Russia pounded Ukraine with drones and ballistic missiles overnight on Thursday, further battering its energy system and leaving tens of thousands in the capital Kyiv and the cities of Dnipro and Odesa without heat, power and water, officials said.
Russia has intensified its winter campaign of strikes on Ukraine's power grid, plunging major cities into long periods of cold and darkness in freezing temperatures.
In Kyiv alone, around 3,500 apartment buildings were without heating on Thursday after the latest attack knocked out supplies to nearly 2,600 high-rises, on top of the 1,100 already affected by previous strikes, said Mayor Vitali Klitschko.

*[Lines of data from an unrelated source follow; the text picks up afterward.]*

Lemma answer_acts i {A} (a : Action A) pick touched st r st' :
  clear st touched -> answer i a pick touched st = Some (r, st') -> acts faulty i a st r st'.
Proof.
  intros Hclear. destruct pick as [|fault]; cbn [answer].
  - destruct a; cbn; intros H;
      repeat match goal with
      | H : (if ?b then _ else _) = Some _ |- _ => destruct b eqn:?
      | H : match ?x with _ => _ end = Some _ |- _ => destruct x eqn:?
      | H : None = Some _ |- _ => discriminate H
      end; try (injection H as <- <-); cbn; try by auto.
    + eauto 10.
    + split; [done|]. intros id Hid. apply list_elem_of_fmap. exists id. split; [done|].
      destruct (decide (id ∈ touched)) as [?|Hn]; [done|]. exfalso.
      unfold seen, close, contents in Hid. rewrite (Hclear id Hn) in Hid. cbn in Hid. by destruct (_ && _).
  - destruct a; cbn; try done.
    + intros [= <- <-]. exists (disk st). split; [by destruct st|]. by left.
    + destruct faulty; [|done]. intros [= <- <-]. split; [done|]. destruct (is_some _); auto.
Qed.

Lemma clear_put file content st touched : clear st touched -> clear (put file content st) (touch file touched).
Proof.
  intros Hc id Hid. unfold put. cbn. rewrite fn_lookup_insert_ne.
  - apply Hc. destruct file; cbn in Hid; try done. by apply not_elem_of_cons in Hid as [_ ?].
  - intros ->. cbn in Hid. apply Hid. left.
Qed.

Lemma clear_same st st' touched : disk st' = disk st -> clear st touched -> clear st' touched.
Proof. intros Hd Hc id Hid. rewrite Hd. auto. Qed.

Lemma clear_more st file touched : clear st touched -> clear st (touch file touched).
Proof. intros Hc id Hid. apply Hc. intros ?. apply Hid. destruct file; cbn; try done. by right. Qed.

Lemma answer_clear i {A} (a : Action A) pick touched st r st' :
  clear st touched -> answer i a pick touched st = Some (r, st') -> clear st' (touches a touched).
Proof.
  intros Hclear. destruct pick as [|fault]; cbn [answer].
  - destruct a; cbn; intros H;
      repeat match goal with
      | H : (if ?b then _ else _) = Some _ |- _ => destruct b eqn:?
      | H : match ?x with _ => _ end = Some _ |- _ => destruct x eqn:?
      | H : None = Some _ |- _ => discriminate H
      end; try (injection H as <- <-); try done; auto using clear_put, clear_more;
      try by (eapply clear_same; [|exact Hclear]).
    + eapply (clear_same (put file (Some content) st)); [done|]. by apply clear_put.
    + intros id Hid. cbn. unfold contents. rewrite (Hclear id Hid). by case_decide.
  - destruct a; cbn; try done.
    + by intros [= <- <-].
    + destruct faulty; [|done]. by intros [= <- <-].
Qed.

(** ** Schedules *)

Inductive Choice : Type :=
| Begin (i : Thread) (op : Op)
| Go (i : Thread) (pick : Pick)
| End (i : Thread)
| Kill (process : nat)
| Provision (sandbox : Path)
| Captured (slot : list byte) (envelope : Envelope)
| Crash (old : list (File * nat)).

(** The crash brings back the value of that age of each entry that it lists. *)
Fixpoint age (old : list (File * nat)) (file : File) : nat :=
  match old with
  | [] => 0
  | (other, n) :: old => if decide (other = file) then n else age old file
  end.
Definition brought_back (old : list (File * nat)) (st : State) (file : File) : option Content :=
  default (contents st file) (possible (disk st file) !! age old file).

Definition may_start (i : Thread) (op : Op) (st : State) : bool :=
  match op with
  | Release sandbox | RemoveSandbox sandbox _ | DropLock sandbox => bool_decide (sandbox_lock st sandbox = Some i)
  | _ => true
  end.

Definition run_step (choice : Choice) (from : System * list LeaseId) : option (System * list LeaseId) :=
  let '(sys, touched) := from in
  match choice with
  | Begin i op =>
      match running sys i with
      | None => if may_start i op (state sys) then Some (mkSystem (state sys) (<[i := Some (op, program self op)]> (running sys)), touched) else None
      | Some _ => None
      end
  | Go i pick =>
      match running sys i with
      | Some (op, Do a k) =>
          match answer i a pick touched (state sys) with
          | Some (r, st') => Some (mkSystem st' (<[i := Some (op, k r)]> (running sys)), touches a touched)
          | None => None
          end
      | _ => None
      end
  | End i =>
      match running sys i with
      | Some (_, Done _) => Some (mkSystem (state sys) (<[i := None]> (running sys)), touched)
      | _ => None
      end
  | Kill process =>
      Some (mkSystem (killed process (state sys)) (fun i => if decide (i.1 = process) then None else running sys i), touched)
  | Provision sandbox =>
      if bool_decide (sandbox_lock (state sys) sandbox = None) then
        Some (mkSystem (put (SandboxDir sandbox) (Some Directory) (state sys)) (running sys), touched)
      else None
  | Captured slot envelope =>
      Some (mkSystem (put (Transaction slot) (Some (Payload (Some envelope))) (state sys)) (running sys), touched)
  | Crash old => Some (mkSystem (crashed (brought_back old (state sys)) (state sys)) (fun _ => None), touched)
  end.

Fixpoint run (choices : list Choice) (from : System * list LeaseId) : option (System * list LeaseId) :=
  match choices with
  | [] => Some from
  | choice :: choices => match run_step choice from with Some next => run choices next | None => None end
  end.

Lemma brought_back_chosen old st : chosen st (brought_back old st).
Proof.
  intros file. unfold brought_back. destruct (possible (disk st file) !! age old file) as [v|] eqn:E; cbn.
  - by eapply list_elem_of_lookup_2.
  - apply contents_possible.
Qed.

Lemma run_step_sound choice sys touched sys' touched' :
  clear (state sys) touched -> run_step choice (sys, touched) = Some (sys', touched') ->
  step faulty self sys sys' /\ clear (state sys') touched'.
Proof.
  intros Hclear. destruct choice as [i op|i pick|i|process|sandbox|slot envelope|old]; cbn.
  - destruct (running sys i) eqn:Hi; [done|]. destruct (may_start i op (state sys)) eqn:Hs; [|done]. intros [= <- <-]. split; [|done].
    apply step_start; [done|]. destruct op; try done; cbn in *; by apply bool_decide_eq_true in Hs.
  - destruct (running sys i) as [[op [r|A a k]]|] eqn:Hi; try done.
    destruct (answer i a pick touched (state sys)) as [[r st']|] eqn:Ha; [|done]. intros [= <- <-]. split.
    + eapply step_call; [exact Hi|]. by eapply answer_acts.
    + by eapply answer_clear.
  - destruct (running sys i) as [[op [r|]]|] eqn:Hi; try done. intros [= <- <-]. split; [|done]. by eapply step_finish.
  - intros [= <- <-]. split; [by apply step_kill|done].
  - case_bool_decide; [|done]. intros [= <- <-]. split; [by apply step_provision|]. by apply (clear_put (SandboxDir sandbox)).
  - intros [= <- <-]. split; [by apply step_capture|]. by apply (clear_put (Transaction slot)).
  - intros [= <- <-]. split; [apply step_crash, brought_back_chosen|]. intros id Hid. cbn.
    pose proof (brought_back_chosen old (state sys) (LeaseFile id)) as H. rewrite (Hclear id Hid) in H.
    apply list_elem_of_singleton in H. cbn in H. unfold close. by destruct (held _ _); rewrite ?H.
Qed.

Lemma run_sound choices sys touched sys' touched' :
  clear (state sys) touched -> run choices (sys, touched) = Some (sys', touched') -> rtc (step faulty self) sys sys'.
Proof.
  revert sys touched. induction choices as [|c choices IH]; intros sys touched Hclear; cbn [run].
  - intros [= <- <-]. reflexivity.
  - destruct (run_step c (sys, touched)) as [[sys1 touched1]|] eqn:E; [|done]. intros H.
    apply run_step_sound in E as [Hstep Hclear1]; [|done]. eapply rtc_l; eauto.
Qed.

Lemma run_reachable choices sys touched : run choices (initial self, []) = Some (sys, touched) -> reachable faulty self sys.
Proof. apply run_sound. by intros id _. Qed.

End Run.

(** ** A clone that outlives a crash *)

Definition sample_store : StoreId := [byte_of 7].
Definition sample_slot : list byte := [byte_of 9].
Definition sample_envelope : Envelope := mkEnvelope [] [] [] 0 sample_time 1 1.
Definition sample_path : list byte := bytes_of "/s/a".
Definition sample_sandbox : Path := components sample_path.
Definition sample_lease : Lease := mkLease [byte_of 0] sample_store 1 [] sample_sandbox [].
Definition clone : Thread := (1, 0)%nat.
Definition retirer : Thread := (2, 0)%nat.

(** A capture that is published, and a clone of it that is leased. *)
Definition leased : list Choice :=
  [Provision sample_sandbox; Captured sample_slot sample_envelope; Begin clone (Publish sample_slot sample_envelope)]
    ++ replicate 11 (Go clone Well) ++ [End clone; Begin clone (Acquire 1 sample_path false sample_host)]
    ++ replicate 22 (Go clone Well).

(** Then a crash, which would bring back the oldest entries that it could. *)
Definition crashed_clone : list Choice :=
  leased ++ [Crash [(StoreDir, 1); (IndexFile, 1); (LeasesDir, 1); (LeaseFile [byte_of 0], 1); (PayloadDir 1, 1); (Binding sample_sandbox, 1)]%nat].

Lemma run_view {B} faulty self choices (f : System -> B) b :
  match run faulty self choices (initial self, []) with Some (sys, _) => Some (f sys) | None => None end = Some b ->
  exists sys, reachable faulty self sys /\ f sys = b.
Proof.
  destruct (run _ _ _ _) as [[sys touched]|] eqn:E; [|done]. intros [= <-]. exists sys. split; [by eapply run_reachable|done].
Qed.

More than 100,000 families were without electricity, according to private energy firm DTEK, which said one of its thermal power plants had been targeted but did not disclose the location.
Two people were hurt in the attack on Kyiv, which also hit a residential building, Klitschko said.
Ukraine's air force said Russia launched 24 ballistic missiles, one cruise missile and 219 drones overnight. Air defences downed or neutralised 16 missiles and 197 drones, it said.
KEY CITIES OF ODESA, DNIPRO ALSO HIT
Nearly 300,000 people were left without water as the attack disrupted power supplies in the southern city of Odesa, said Deputy Prime Minister Oleksiy Kuleba. He added that close to 200 buildings in the strategic Black Sea port were left without heating.
Military administration chief Serhiy Lysak said the attack also damaged an apartment building and sparked a fire that engulfed one of the city's markets, injuring one person.
In the industrial southeastern city of Dnipro, a combined missile and drone strike wounded four people, regional governor Oleksandr Ganzha said on Telegram.
Two people were killed and six more wounded in an attack on the railway hub of Lozova in the northeastern Kharkiv region bordering Russia, prosecutors said.
Moscow has denied intentionally targeting civilians during the war although its attacks have killed thousands of them since it invaded at full scale in February 2022. Ukraine has also hit civilian targets in Russia or Russian-occupied parts of Ukraine during the war, though on a far smaller scale.
'BLOW TO PEACE EFFORTS'
Ukrainian Foreign Minister Andrii Sybiha condemned the attack as undermining a peace push led by US President Donald Trump to end the four-year war.
US-backed trilateral talks between Ukraine and Russia have so far failed to resolve key differences between the two sides, while Moscow has pressed on with a battlefield offensive and attacks on Ukrainian cities.
"Each such strike is a blow to peace efforts aimed at ending the war. Russia must be forced to take diplomacy seriously and de-escalate," Sybiha wrote on X.
Ukrainian President Volodymyr Zelenskyy said on Wednesday the US needed to put more pressure on Russia if it wanted the war to end by summer.